Direct interaction of Cucurbitacin E isolated from Alsomitra macrocarpa to actin filament

Keiko Momma 1, Yuko Masuzawa 1, Naomi Nakai 1, Moeko Chujo 1, Akira Murakami 2, Noriyuki Kioka 3, Yasunori Kiyama 4, Toru Akita 4, Masaya Nagao 1,
PMCID: PMC2151965  PMID: 19002839

Abstract

A methanol extract of Alsomitra macrocarpa leaves and branches induced a marked alteration of cell morphology in a human stellate cell line (LX-2). Similar morphologic alterations were observed in several other cell lines. Active compound was purified from the extract and determined to be cucurbitacin E (Cuc E). It has been known that Cuc E causes marked disruption of the actin cytoskeleton, supporting our observation, but how Cuc E altered the actin cytoskeleton has not been elucidated. By using the standard fluorescence assay using copolymerization and depolymerization of native and pyrene labelled actin, this study revealed that Cuc E interacted directly with actin consequently stabilizing the polymerized actin. When NIH-3T3 cells exogenously expressing YFP-labeled actin were treated with Cuc E, firstly the aggregation of globular actin and secondly the aggregation of actin including disrupted fibrous actin in the cells was observed.

Keywords: Alsomitra macrocarpa, Cucurbitacin E, Cell morphology, Actin, Cytoskeleton

Introduction

Plants produce many kinds of secondary metabolites to protect themselves from other organisms. They have prospects of medicinal effects on human cells. We found that methanol extract of Alsomitra macrocarpa leaves and branches caused drastic cell morphology alterations in human cultured cells. A. macrocarpa is an Asian tropical climbing gourd with remarkable winged seeds, but little is known about biologically active compounds contained in this plant.

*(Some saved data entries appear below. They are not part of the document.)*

Definition add_not_voted (pol : finalizer_policy) (q : qc_sig_t) (s : fin_auth_set_t) : result fin_auth_set_t :=
  match (match strong_votes q with
         | Some bs => Some (bs, weak_votes q)
         | None => match weak_votes q with Some bs => Some (bs, strong_votes q) | None => None end
         end) with
  | None => Throw assert_failed
  | Some (votes, other) =>
      ASSERT (length votes =? length (finalizers pol))%nat ;;
      ASSERT match other with Some o => (length o =? length (finalizers pol))%nat | None => true end ;;
      Ok (not_voted_loop (generation pol) (finalizers pol) votes other s)
  end.

Definition missing_votes (a : aggregating_qc_t) (q : qc_t) : result fin_auth_set_t :=
  s ← add_not_voted (agg_active_policy a) (active_policy_sig q) ∅;
  match agg_pending_policy a with
  | None => Ok s
  | Some pol =>
      ASSERT bool_decide (is_Some (agg_pending_sig a)) ;;
      p ← at_or_assert (pending_policy_sig q);
      add_not_voted pol p s
  end.

End Qc.

(** ** Valid signatures of a certificate *)

Section Proofs.
Context {bls : Bls}.

(** A policy whose sum of weights fits the types the code sums it in. *)
Record policy_ok (pol : finalizer_policy) : Prop := {
  po_weights : weights_ok (finalizers pol);
  po_sum : total_weight (finalizers pol) < 2 ^ 31;
  po_threshold : 0 <= threshold pol <= total_weight (finalizers pol)
}.

Definition bits_of (votes : option vote_bitset_t) : vote_bitset_t := default [] votes.

(** What the verification of a signature against a policy establishes. *)
Record sig_valid (pol : finalizer_policy) (q : qc_sig_t) : Prop := {
  sv_some : is_Some (strong_votes q) \/ is_Some (weak_votes q);
  sv_strong_size : forall bs, strong_votes q = Some bs -> length bs = length (finalizers pol);
  sv_weak_size : forall bs, weak_votes q = Some bs -> length bs = length (finalizers pol);
  sv_disjoint : forall i, bits_of (strong_votes q) !! i = Some true -> bits_of (weak_votes q) !! i = Some true -> False;
  sv_quorum : threshold pol <= voted_weight (finalizers pol) (bits_of (strong_votes q))
                + if qc_sig_is_strong q then 0 else voted_weight (finalizers pol) (bits_of (weak_votes q))
}.

Lemma accumulate_weights_Ok fs votes sum :
  length votes = length fs -> weights_ok fs -> 0 <= sum -> sum + total_weight fs < 2 ^ 64 ->
  accumulate_weights fs votes sum = Ok (sum + voted_weight fs votes).
Proof.
  intros Hl Hw. revert votes sum Hl.
  induction Hw as [|f fs Hf Hfs IH]; intros [|v votes] sum Hl Hs Ht; cbn in *; try done.
  { by rewrite Z.add_0_r. }
  pose proof (voted_weight_bounds fs [] Hfs). unfold total_weight in *. cbn in Ht.
  assert (0 <= Zsum (map weight fs)) by by apply Zsum_map_nonneg.
  destruct v.
  - rewrite wrap64_id by (unfold u64; lia). rewrite IH by lia. f_equal. lia.
  - rewrite IH by lia. f_equal.
Qed.

Lemma weights_of_Ok pol votes :
  policy_ok pol -> (forall bs, votes = Some bs -> length bs = length (finalizers pol)) ->
  weights_of (finalizers pol) votes = Ok (voted_weight (finalizers pol) (bits_of votes)).
Proof.
  intros [Hw Hs _] Hl. destruct votes as [bs|]; cbn.
  - rewrite accumulate_weights_Ok; [done|by apply Hl|done|lia|].
    assert (2 ^ 31 < 2 ^ 64) by done. lia.
  - by destruct (finalizers pol).
Qed.

Lemma zip_andb_none (s w : list bool) :
  forallb negb (zip_with andb s w) = true <->
  (forall i, s !! i = Some true -> w !! i = Some true -> False).
Proof.
  revert w. induction s as [|a s IH]; intros w; cbn.
  { split; [|done]. intros _ i. by rewrite lookup_nil. }
  destruct w as [|b w]; cbn.
  { split; [|done]. intros _ i _. by rewrite lookup_nil. }
  rewrite andb_true_iff, IH. split.
  - intros [Hab H] [|i]; cbn; [intros [= ->] [= ->]; done|apply H].
  - intros H. split; [destruct a, b; try done; by destruct (H 0%nat)|intros i; apply (H (S i))].
Qed.

Lemma disjoint_weights fs s w :
  weights_ok fs -> (forall i, s !! i = Some true -> w !! i = Some true -> False) ->
  voted_weight fs s + voted_weight fs w <= total_weight fs.
Proof.
  intros Hw Hd. destruct (Z.le_gt_cases (voted_weight fs s + voted_weight fs w) (total_weight fs)) as [|Hgt];
    [done|]. destruct (quorums_intersect fs s w Hw ltac:(lia)) as (i & f & _ & H1 & H2 & _).
  by destruct (Hd i).
Qed.

Lemma size_matches_spec fs votes :
  size_matches fs votes = true <-> forall bs, votes = Some bs -> length bs = length fs.
Proof.
  destruct votes as [bs|]; cbn; [|by split].
  rewrite Nat.eqb_eq. split; [by intros E bs' [= <-]|by intros H; rewrite (H bs)].
Qed.

Lemma no_double_vote_spec q :
  no_double_vote q = true <->
  (forall i, bits_of (strong_votes q) !! i = Some true -> bits_of (weak_votes q) !! i = Some true -> False).
Proof.
  unfold no_double_vote. destruct (strong_votes q) as [s|], (weak_votes q) as [w|]; cbn.
  - apply zip_andb_none.
  - split; [|done]. intros _ i _. by rewrite lookup_nil.
  - split; [|done]. intros _ i. by rewrite lookup_nil.
  - split; [|done]. intros _ i. by rewrite lookup_nil.
Qed.

Lemma verify_sig_spec pol q :
  policy_ok pol ->
  (verify_vote_format q pol = Ok () /\ verify_weights q pol = Ok ()) <-> sig_valid pol q.
Proof.
  intros Hp. pose proof Hp as [Hw Hs Ht]. assert (2 ^ 31 < 2 ^ 64) by done. split.
  - intros [Hf Hv]. unfold verify_vote_format in Hf. inv_result.
    rewrite size_matches_spec in E0, E1. rewrite no_double_vote_spec in E2.
    unfold verify_weights in Hv. rewrite !weights_of_Ok in Hv by done. cbn in Hv.
    assert (Hq : threshold pol <= voted_weight (finalizers pol) (bits_of (strong_votes q))
      + if qc_sig_is_strong q then 0 else voted_weight (finalizers pol) (bits_of (weak_votes q))).
    { pose proof (disjoint_weights _ _ _ Hw E2).
      pose proof (voted_weight_bounds _ (bits_of (strong_votes q)) Hw).
      pose proof (voted_weight_bounds _ (bits_of (weak_votes q)) Hw).
      destruct (qc_sig_is_strong q); inv_result; [lia|].
      rewrite wrap64_id in E3 by (unfold u64; lia). lia. }
    constructor; [|done..]. apply orb_true_iff in E as [E|E]; apply bool_decide_eq_true in E; auto.
  - intros [H1 H2 H3 H4 H5]. split.
    + unfold verify_vote_format.
      pass_with ltac:(apply orb_true_iff; destruct H1; [left|right]; by apply bool_decide_eq_true).
      pass_with ltac:(by apply size_matches_spec). pass_with ltac:(by apply size_matches_spec).
      by pass_with ltac:(by apply no_double_vote_spec).
    + unfold verify_weights. rewrite !weights_of_Ok by done. cbn.
      pose proof (disjoint_weights _ _ _ Hw H4).
      pose proof (voted_weight_bounds _ (bits_of (strong_votes q)) Hw).
      pose proof (voted_weight_bounds _ (bits_of (weak_votes q)) Hw).
      destruct (qc_sig_is_strong q); [by pass_with ltac:(lia)|].
      rewrite wrap64_id by (unfold u64; lia). by pass_with ltac:(lia).
Qed.

(** ** The aggregator *)

Definition state_inv (st : state_t) (s w q m : Z) : Prop :=
  match st with
  | unrestricted => s + w < q /\ w <= m
  | restricted => s + w < q /\ m < w
  | weak_achieved => s < q <= s + w
  | weak_final => q <= s + w /\ m <= w
  | strong => q <= s
  end.

(** The votes held and the sums of their weights; a vote is in one bitset. *)
Record agg_inv (pol : finalizer_policy) (a : aggregating_qc_sig_t) : Prop := {
  ai_quorum : quorum a = threshold pol;
  ai_max : max_weak_sum a = total_weight (finalizers pol) - threshold pol;
  ai_strong_size : length (bitset (agg_strong_votes a)) = length (finalizers pol);
  ai_weak_size : length (bitset (agg_weak_votes a)) = length (finalizers pol);
  ai_processed_strong : processed (agg_strong_votes a) = bitset (agg_strong_votes a);
  ai_processed_weak : processed (agg_weak_votes a) = bitset (agg_weak_votes a);
  ai_disjoint : forall i, bitset (agg_strong_votes a) !! i = Some true ->
                          bitset (agg_weak_votes a) !! i = Some true -> False;
  ai_strong_sum : strong_sum a = voted_weight (finalizers pol) (bitset (agg_strong_votes a));
  ai_weak_sum : weak_sum a = voted_weight (finalizers pol) (bitset (agg_weak_votes a));
  ai_state : state_inv (aggregating_state a) (strong_sum a) (weak_sum a) (threshold pol)
               (total_weight (finalizers pol) - threshold pol);
  ai_received : forall r, received_qc_sig a = Some r -> sig_valid pol r
}.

Cucurbitacins are obtained originally from Cucurbitaceae and are cytotoxic triterpenoid substances. Series of cucurbitacin cognates were identified and their pharmacological effects, such as anti-tumor, purgative, anti-inflammatory, and anti-fertility activities have also been reported (Chen et al. 2005). It has been reported that cucurbitacin E (Cuc E) possesses anti-tumor activity and caused alterations in cell morphology by disrupting actin cytoskeleton (Duncan et al. 1996), but how Cuc E alters the actin cytoskeleton has not been elucidated.

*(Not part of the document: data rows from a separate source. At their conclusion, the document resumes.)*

Lemma extract_first_find exts es id :
  ascending exts -> Forall2 (fun p q => q.1 = p.1 /\ extract p.1 p.2 = Ok (Some (q.2, true))) exts es ->
  extract_first exts id = Ok (find_extension es id).
Proof.
  intros Hasc Hf. induction Hf as [|[i data] [i' e] exts es [Hi Hx] Hf IH]; [done|]. cbn in Hi, Hx. subst i'.
  cbn [extract_first]. unfold find_extension.
  assert (Hrest : id <= i -> filter (fun p => p.1 = id) es = []).
  { intros Hle. apply filter_none. intros q Hq Hqid.
    apply list_elem_of_lookup in Hq as [j Hj]. destruct (Forall2_lookup_r _ _ _ _ _ Hf Hj) as (p & Hp & Hpq & _).
    pose proof (ascending_head_lt (i, data) p exts Hasc) as Hlt. cbn in Hlt.
    apply list_elem_of_lookup_2 in Hp. specialize (Hlt Hp). lia. }
  destruct (Z.ltb_spec id i).
  { rewrite filter_cons_False by (cbn; lia). rewrite Hrest by lia. done. }
  destruct (Z.eqb_spec i id) as [->|]; cbn [negb].
  - by rewrite Hx, filter_cons_True.
  - rewrite filter_cons_False by (cbn; lia). apply IH. by apply (adjacent_drop _ 1) in Hasc.
Qed.
End Extensions.

(** ** Properties *)

Section Properties.
Context {bls : BlsKeyValid}.

Lemma calculate_id_Ok {hasher : Sha256Hash} h id :
  calculate_id h = Ok id ->
  exists bs, pack c_block_header h = Ok bs /\ id = id_from_digest (hasher bs) (header_block_num h).
Proof. unfold calculate_id, digest. intros (d & (bs & Hbs & [= <-])%bind_Ok & [= <-])%bind_Ok. by exists bs. Qed.

(** A packed block header, followed by anything, unpacks to the header and
    leaves what followed. *)
Theorem block_header_roundtrip (h : block_header) (bs rest : list Z) :
  valid c_block_header h -> pack c_block_header h = Ok bs ->
  unpack c_block_header (bs ++ rest) = Ok (h, rest).
Proof. apply codec_ok. Qed.

(** The id of a block carries the number after its parent's, and binds the
    whole header: if two headers with the same id differ, then so do their
    packed bytes, and the hashes of these agree in all but the 32 bits that the
    number replaces. *)
Theorem calculate_id_binds {hasher : Sha256Hash} {words : Sha256Words hasher} (h1 h2 : block_header) (id1 id2 : block_id_type) :
  valid c_block_header h1 -> valid c_block_header h2 ->
  calculate_id h1 = Ok id1 -> calculate_id h2 = Ok id2 ->
  num_from_id id1 = header_block_num h1 /\
  (id1 = id2 -> h1 <> h2 -> exists bs1 bs2, pack c_block_header h1 = Ok bs1 /\ pack c_block_header h2 = Ok bs2 /\
    bs1 <> bs2 /\ id_from_digest (hasher bs1) 0 = id_from_digest (hasher bs2) 0).
Proof.
  intros V1 V2 (x1 & P1 & ->)%calculate_id_Ok (x2 & P2 & ->)%calculate_id_Ok. split.
  { apply num_from_id_from_digest; [apply (sha256_words)|apply wrap32_u32]. }
  intros Heq Hne. exists x1, x2. split_and!; [done|done| |].
  { intros ->. apply Hne. by apply (pack_inj c_block_header _ _ x2). }
  pose proof (sha256_words x1) as (W1 & _). pose proof (sha256_words x2) as (W2 & _).
  assert (N : header_block_num h1 = header_block_num h2).
  { pose proof (num_from_id_from_digest (hasher x1) (header_block_num h1) W1 (wrap32_u32 _)).
    pose proof (num_from_id_from_digest (hasher x2) (header_block_num h2) W2 (wrap32_u32 _)). congruence. }
  unfold id_from_digest, sha256_hash in *. rewrite N in Heq.
  injection Heq as E0 E1 E2 E3. f_equal; [|done..].
  rewrite !land_high_half in * by done. change (endian_reverse_u32 0) with 0. rewrite !Z.add_0_r.
  pose proof (endian_reverse_u32_u32 (header_block_num h2) (wrap32_u32 _)) as R.
  unfold u32, u64 in *. rewrite !wrap64_id in * by (unfold u64; lia_div). lia.
Qed.

(** Extensions packed in ascending order of their ids are what
    [validate_and_extract_header_extensions] reads, in that order. *)
Theorem extensions_roundtrip (h : block_header) (es : list block_header_extension) :
  Forall2 packed_as (header_extensions h) es -> ascending (header_extensions h) ->
  validate_and_extract_header_extensions h = Ok (map (fun e => (extension_id e, e)) es).
Proof.
  intros Hf Hasc. unfold validate_and_extract_header_extensions.
  rewrite (extract_loop_packed _ es); [done..|constructor|].
  intros p Hp. rewrite head_lookup in Hp. destruct (Forall2_lookup_l _ _ _ _ _ Hf Hp) as (e & _ & Hid & _).
  rewrite Hid. destruct e; cbn; unfold protocol_feature_activation_id, producer_schedule_change_extension_id,
    finality_extension_id; [right|left|left]; lia.
Qed.

(** When a header's extensions validate, their ids are strictly ascending
    and the two ways to read one agree: [extract_header_extension] never
    asserts and returns what the validated multimap holds. *)
Theorem extract_header_extension_agrees (h : block_header) (exts : list (Z * block_header_extension)) (id : Z) :
  validate_and_extract_header_extensions h = Ok exts ->
  ascending (header_extensions h) /\ extract_header_extension h id = Ok (find_extension exts id) /\
  contains_header_extension h id = bool_decide (is_Some (find_extension exts id)).
Proof.
  unfold validate_and_extract_header_extensions. intros H.
  destruct (extract_loop_Ok _ _ _ _ _ (fun _ => eq_refl) (fun _ => eq_refl) (Forall_nil_2 _) H)
    as (es & -> & Hf & Hasc & _).
  cbn [app]. split_and!; [done| |].
  - unfold extract_header_extension. rewrite ascending_sorted by done. by apply extract_first_find.
  - unfold contains_header_extension. clear H Hasc.
    induction Hf as [|[i d] [i' e] l es [Hi Hx] _ IH]; [done|]. cbn in Hi. subst i'. cbn [existsb fst].
    rewrite IH. unfold find_extension.
    destruct (Z.eqb_spec i id) as [->|]; [by rewrite filter_cons_True|by rewrite filter_cons_False].
Qed.
End Properties.

(** ** The properties at a concrete header *)

#[local] Existing Instances example_bls.

Definition example_finality_extension : finality_extension :=
  FinalityExtension (QcClaim 7 true)
    (Some (FinalizerPolicyDiff 3 2 (DiffResult [1%nat] [(0%nat, example_finalizer 9)])))
    (Some (ProposerPolicyDiff 5 90 (DiffResult [] [(2%nat, example_producer 4)]))).

Definition example_features : list digest_type := [Sha256 1 2 3 4; Sha256 5 6 7 8].

Definition packed_or_nil (r : result (list Z)) : list Z := match r with Ok bs => bs | Throw _ => [] end.

Definition example_extensions : list block_header_extension :=
  [ProtocolFeatureActivation example_features; FinalityExt example_finality_extension].

Definition example_header (ts : block_timestamp_type) : block_header :=
  MkBlockHeader ts 17 0 (example_id 41) (Sha256 1 1 1 1) (Sha256 2 2 2 2) proper_svnn_schedule_version
    (Some (LegacyProducerSchedule 1 [ProducerKey 2 (example_key 1); ProducerKey 3 (WebAuthnKey (repeat 7 33) 1 [100; 101])]))
    (map (fun e => (extension_id e, packed_or_nil (pack_extension e))) example_extensions).

Definition example_header_bytes (ts : block_timestamp_type) : list Z :=
  packed_or_nil (pack c_block_header (example_header ts)).

Ltac solve_valid :=
  repeat match goal with
  | |- _ /\ _ => split
  | |- Forall _ _ => constructor
  | |- valid _ _ => first [done | progress cbn]
  | |- _ => done
  | |- _ <= _ < _ => by vm_compute
  | |- _ = _ => by vm_compute
  end.

Lemma example_header_valid : valid c_block_header (example_header 100) /\ valid c_block_header (example_header 101).
Proof. split; solve_valid. Qed.

Lemma block_header_roundtrip_witness :
  unpack c_block_header (example_header_bytes 100 ++ [1; 2; 3]) = Ok (example_header 100, [1; 2; 3]).
Proof.
  apply (block_header_roundtrip (example_header 100) (example_header_bytes 100) [1; 2; 3]);
    [exact (proj1 example_header_valid)|by vm_compute].
Defined.

Definition example_header_id (ts : block_timestamp_type) : block_id_type :=
  match calculate_id (hasher := example_hash) (example_header ts) with Ok id => id | Throw _ => sha256_default end.

Lemma calculate_id_binds_witness :
  num_from_id (example_header_id 100) = header_block_num (example_header 100) /\
  (example_header_id 100 = example_header_id 101 -> example_header 100 <> example_header 101 ->
   exists bs1 bs2, pack c_block_header (example_header 100) = Ok bs1 /\
    pack c_block_header (example_header 101) = Ok bs2 /\ bs1 <> bs2 /\
    id_from_digest (example_hash bs1) 0 = id_from_digest (example_hash bs2) 0).
Proof.
  apply (calculate_id_binds (hasher := example_hash) (words := example_hash_words)
    (example_header 100) (example_header 101) (example_header_id 100) (example_header_id 101));
    [exact (proj1 example_header_valid)|exact (proj2 example_header_valid)|by vm_compute..].
Defined.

Many actin-targeting molecules were obtained from marine organisms, mushrooms, and molds, and these molecules are classified into two prominent types (Allingham et al. 2006); the first ones are actin filament destabilizers such as cytochalasins and latrunculins, and the other ones are actin filament stabilizers such as jasplakinolide and phalloidin. In the cultured mammalian cells, both cause actin filament aggregation (Hoehn et al. 1973; Usui et al. 2004). In this study, we report the purification of Cuc E from A. macrocarpa and evaluated direct interaction between Cuc E and purified actin.

Materials and methods

Cell lines, chemicals and biochemicals

LX-2 cells (human hepatic stellate cell line) were a generous gift from Prof. Friedman of Mount Sinai (Xu et al. 2005). NIH-3T3 cells (mouse embryo fibroblast cell line) were obtained from ATCC cell collection. Jasplakinolide was purchased from Calbiochem. Alexa Flour 568-phalloidin and Alexa Flour 488-goat anti-mouse IgG were purchased from Molecular Probes. Rabbit skeletal muscle actin and pyrene-labeled actin were purchased from Cytoskeleton.

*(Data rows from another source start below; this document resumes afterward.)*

(* ===== verification/BlockHeaderState.v ===== *)
(** * The state of a block header

    [block_header_state.hpp] and [block_header_state.cpp]: what a node knows of
    a block from its header and its ancestors, and how the state of the next
    block is made -- by the producer that assembles it ([next_assembled]) and by
    the nodes that receive it ([next_received]).  Both end in [finish_next].

    A policy is held by [shared_ptr]s.  Their identity matters in one place,
    [evaluate_proposer_policies_for_promotion], which compares pointers to find
    which of the three proposer policies it was given: a
    [proposer_policy_slot] is that pointer. *)

From Stdlib Require Import Sorting.Sorted.
From S2P Require Import Prelude ChainTypes Merkle FinalityCore OrderedDiff Policies Qc Raw BlockHeader.

(** ** Data *)

Record block_header_state : Set := MkBlockHeaderState {
  id : block_id_type;
  header : block_header;
  activated_protocol_features : list digest_type;  (* a [flat_set]: sorted *)
  core : finality_core;
  active_finalizer_policy : finalizer_policy;
  active_proposer_policy : proposer_policy;
  latest_proposed_proposer_policy : option proposer_policy;
  latest_pending_proposer_policy : option proposer_policy;
  proposed_finalizer_policies : list (Z * finalizer_policy);
  pending_finalizer_policy : option (Z * finalizer_policy);
  latest_qc_claim_block_active_finalizer_policy : option finalizer_policy;
  finalizer_policy_generation : Z;
  last_pending_finalizer_policy_digest : digest_type;
  last_pending_finalizer_policy_start_timestamp : block_timestamp_type;
  header_exts : list (Z * block_header_extension)
}.

Record level_3_commitments_t : Set := Level3Commitments {
  reversible_blocks_mroot : digest_type;
  latest_qc_claim_block_num : Z;
  latest_qc_claim_finality_digest : digest_type;
  latest_qc_claim_timestamp : block_timestamp_type;
  l3_timestamp : block_timestamp_type;
  base_digest : digest_type
}.

Record level_2_commitments_t : Set := Level2Commitments {
  last_pending_fin_pol_digest : digest_type;
  last_pending_fin_pol_start_timestamp : block_timestamp_type;
  l3_commitments_digest : digest_type
}.

Definition light_header_protocol_version_major : Z := 1.
Definition light_header_protocol_version_minor : Z := 0.

Record finality_digest_data_v1 : Set := FinalityDigestData {
  major_version : Z;
  minor_version : Z;
  active_finalizer_policy_generation : Z;
  last_pending_finalizer_policy_generation : Z;
  finality_tree_digest : digest_type;
  l2_commitments_digest : digest_type
}.

Record block_header_state_input : Set := BlockHeaderStateInput {
  parent_id : block_id_type;
  input_timestamp : block_timestamp_type;
  input_producer : Z;
  new_protocol_feature_activations : list digest_type;
  input_transaction_mroot : digest_type;
  new_proposer_policy : option proposer_policy;
  new_finalizer_policy : option finalizer_policy;
  most_recent_ancestor_with_qc : qc_claim_t;
  finality_mroot_claim : digest_type
}.

(** ** Accessors *)

Definition bhs_timestamp (s : block_header_state) : block_timestamp_type := header_timestamp (header s).
Definition bhs_block_num (s : block_header_state) : Z := header_block_num (header s).
Definition finality_mroot (s : block_header_state) : digest_type :=
  if is_proper_svnn_block (header s) then action_mroot (header s) else sha256_default.
Definition is_savanna_genesis_block (s : block_header_state) : result bool :=
  is_genesis_block_num (core s) (bhs_block_num s).
Definition is_needed (s : block_header_state) (claim : qc_claim_t) : result bool :=
  latest ← latest_qc_claim (core s); Ok (negb (qc_claim_leb claim latest)).

(** The finalizer policies proposed last, pending or else active. *)
Definition get_last_proposed_finalizer_policy (s : block_header_state) : finalizer_policy :=
  match last (proposed_finalizer_policies s) with
  | Some p => p.2
  | None => match pending_finalizer_policy s with Some p => p.2 | None => active_finalizer_policy s end
  end.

Extraction and purification of Cuc E

Air-dried branches and leaves of A. macrocarpa were ground in a cross beater mill equipped with a 5 mm sieve. An aliquot (1 kg) was extracted at room temperature with methanol (2 × 1 L, 7 days). The methanol extract (36.7 g) was partitioned between ethyl acetate and water (1:1, v/v). The ethyl acetate soluble part (7.3 g) was submitted to liquid chromatography on silica gel (Wakogel C-200, 75–150 μm, 5 × 30 cm, Wako) using 10% step gradients from 0% to 100% ethyl acetate in hexane. The 50–60% ethyl acetate eluate (1.64 g) was chromatographed on Wakogel C-200 again (2.5 × 20 cm). 0.51 g of ethyl acetate eluate was obtained. Ten μg of the ethyl acetate eluate were purified with HPLC on YMC-AQ302 reverse phase column (5 μm, 150 × 4.6 mm) eluted with acetonitrile and H2O (45:55) at 1 mL min−1, and the activity for altering the cell morphology was examined. A part of ethyl acetate eluate of Wakogel C-200 (0.2 g) was applied on reverse phase TLC (25 mg/plate, RP-18 F254s, Merk) developed with methanol and H2O (7:3). The active spot with respect to the sample purified by HPLC was cut out and eluted by methanol to give 7.7 mg. The purity was confirmed by HPLC.

Cell culture and immunofluorescence procedure

LX-2 cells were grown in Dulbecco’s Modified Eagle Medium (SIGMA) supplemented with 10% fetal bovine serum, 100 μg mL−1 of penicillin, and 100 unit mL−1 streptomycin (Gibco) at 37 °C in a humidified 5% CO2 atmosphere. After overnight incubation of cells seeded at 10% confluence, Cuc E dissolved in DMSO was added and cells were incubated at growth condition for appropriate time.

For immunofluorescence studies, drug treated cells grown on a cover glass were washed with PBS, fixed with 10% formalin neutral buffer solution (Wako) for 30 min at 37 °C. After wash with PBS, anti-tubulin antibody diluted 1:100 with PBS containing 10% goat serum was added and left for over night at 4 °C. The cover glass was washed with PBS and incubated with 1:150 diluted Alexa Flour 568-phalloidin, 1:200 diluted Alexa Flour 488-goat anti-mouse IgG, and 1 μg mL−1 of DAPI with PBS containing 10% goat serum for 1 h at room temperature in the dark. The cover glass was washed with PBS, mounted on a slide with anti fade solution, and examined with a Fluoview microscope (Olympus).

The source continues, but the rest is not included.